» **Extracted records**
(* ===== verification/Timing.v ===== *)
(** * Timing events and their grouping into test runs

    [parse_timing_data] in its three versions, with the
    [detect_execution_mode] heuristic of v2.
    - V2 ([docs/plans/Bookkeeper/speed_tests/parse_console_log.py], lines
      86-194): the matches of [processingTimer.js] and [fileHashWorker.js]
      are merged by [sort] on [match.start()].  They are grouped from
      [current_test_run = 0], and an event is stored only after a first
      [PROCESSING_START].  The state is [run_state]; [group_step] is one
      iteration of the loop.
    - V1 ([docs/speed_tests/parse_console_log.py], lines 91-125): only
      [processingTimer.js] lines, [re.findall], the counter starts at 1
      and every event is stored.
    - Trial 5 ([docs/speed_tests/trial5_parser.py], lines 41-53): as V1
      but from 0 and with the guard of V2.
    The abstract specification is [split_runs].  It drops the events before
    the first marker and cuts the rest into segments, each starting at a
    marker.  A run maps each name to the value of its last event
    ([run_map]).  [group_runs_refines] proves that the V2 loop computes it. *)

From S2P Require Import Prelude Pattern Phases.

(** ** Events *)

Inductive source := Main | Worker.

(** [(match.start(), event_type, int(timing), source)] *)
Record event := Event { ev_pos : nat; ev_name : text; ev_value : Z; ev_source : source }.

#[export] Instance source_eq_dec : EqDecision source.
Proof. solve_decision. Defined.

#[export] Instance event_eq_dec : EqDecision event.
Proof.
  intros [p1 n1 v1 s1] [p2 n2 v2 s2].
  destruct (decide (p1 = p2 /\ n1 = n2 /\ v1 = v2 /\ s1 = s2)) as [(-> & -> & -> & ->)|H];
    [left; done|right; intros [= ? ? ? ?]; auto].
Defined.

Definition main_tag : text := Eval vm_compute in U"processingTimer.js:".
Definition worker_tag : text := Eval vm_compute in U"fileHashWorker.js:".

(** [for match in re.finditer(pattern, content)]: one event per match. *)
Definition find_events (tag : text) (src : source) (content : text) : list event :=
  map (fun '(p, (nm, ds)) => Event p nm (py_int ds) src) (finditer (match_timing tag) content).

(** [re.findall(pattern, content)]: the two groups of each match. *)
Definition findall_timing (tag content : text) : list (text * text) :=
  map snd (finditer (match_timing tag) content).

Definition event_le (x y : event) : Prop := (ev_pos x <= ev_pos y)%nat.
#[export] Instance event_le_dec : RelDecision event_le := fun x y => decide (ev_pos x <= ev_pos y)%nat.

(** [all_matches.sort(key=lambda x: x[0])] over the main matches followed
    by the worker matches. *)
Definition all_matches (content : text) : list event :=
  merge_sort event_le (find_events main_tag Main content ++ find_events worker_tag Worker content).

Definition is_marker (e : event) : bool := bool_decide (ev_name e = PROCESSING_START).

(** ** V2: the grouping loop *)

Record run_state := RunState {
  current_test_run : nat;
  test_run_data : gmap nat (gmap text Z);
  test_run_positions : gmap nat nat
}.

Definition run_state0 : run_state := RunState 0 ∅ ∅.
(* ===== verification/FolderData.v ===== *)
(** * The folder-metric extractor

    [parse_folder_analysis_data] in its two versions:
    - V1 ([docs/speed_tests/parse_console_log.py], lines 20-88), pattern
      [🔬 FOLDER_ANALYSIS_DATA: \{([^}]+)(?:, …)?\}], five fields and the
      derived metrics of the row;
    - V2 ([docs/plans/Bookkeeper/speed_tests/parse_console_log.py], lines
      20-83), pattern [🔬 FOLDER_ANALYSIS_DATA \(Modal Predictors\): \{([^}]+)\}],
      eleven fields copied as they are.
    The blob matchers backtrack over the length of [[^}]+] as Python's
    engine does.  Each field is found by [re.search] of [key:\s*(\d+)] or
    [key:\s*([\d.]+)] in the blob, converted by [int] or [float], and
    defaults to the [int] 0 when absent ([pynum]).  A conversion that
    raises skips the record without advancing [test_run].  A float is its
    exact decimal value, or [inf] beyond the range of binary64: the model
    keeps the control flow and the integer fields exact and the float
    fields up to the rounding of binary64.  In V1 the quotient
    [mainFolderFiles / totalFiles] raises [OverflowError] when it is too
    large for a float. *)

From S2P Require Import Prelude Stats Pattern.
From Stdlib Require Import QArith Qabs Qround Lqa.
Local Open Scope Z_scope.

(** ** The blob matchers *)

Definition folder_prefix_v1 : text := Eval vm_compute in 128300 :: U" FOLDER_ANALYSIS_DATA: {".
Definition folder_prefix_v2 : text :=
  Eval vm_compute in 128300 :: U" FOLDER_ANALYSIS_DATA (Modal Predictors): {".

(** [, …], the optional group of V1. *)
Definition comma_ellipsis : text := [44; 32; 8230].

Definition not_brace (c : Z) : bool := negb (c =? 125).

(** [\}] *)
Definition brace_close (r : text) : option text :=
  match r with c :: r' => if c =? 125 then Some r' else None | [] => None end.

» **Task directions**
The word "Proof" appears in some lines above. Return every one of those lines.

» **Solution to the problem**
Proof. solve_decision. Defined.
Proof.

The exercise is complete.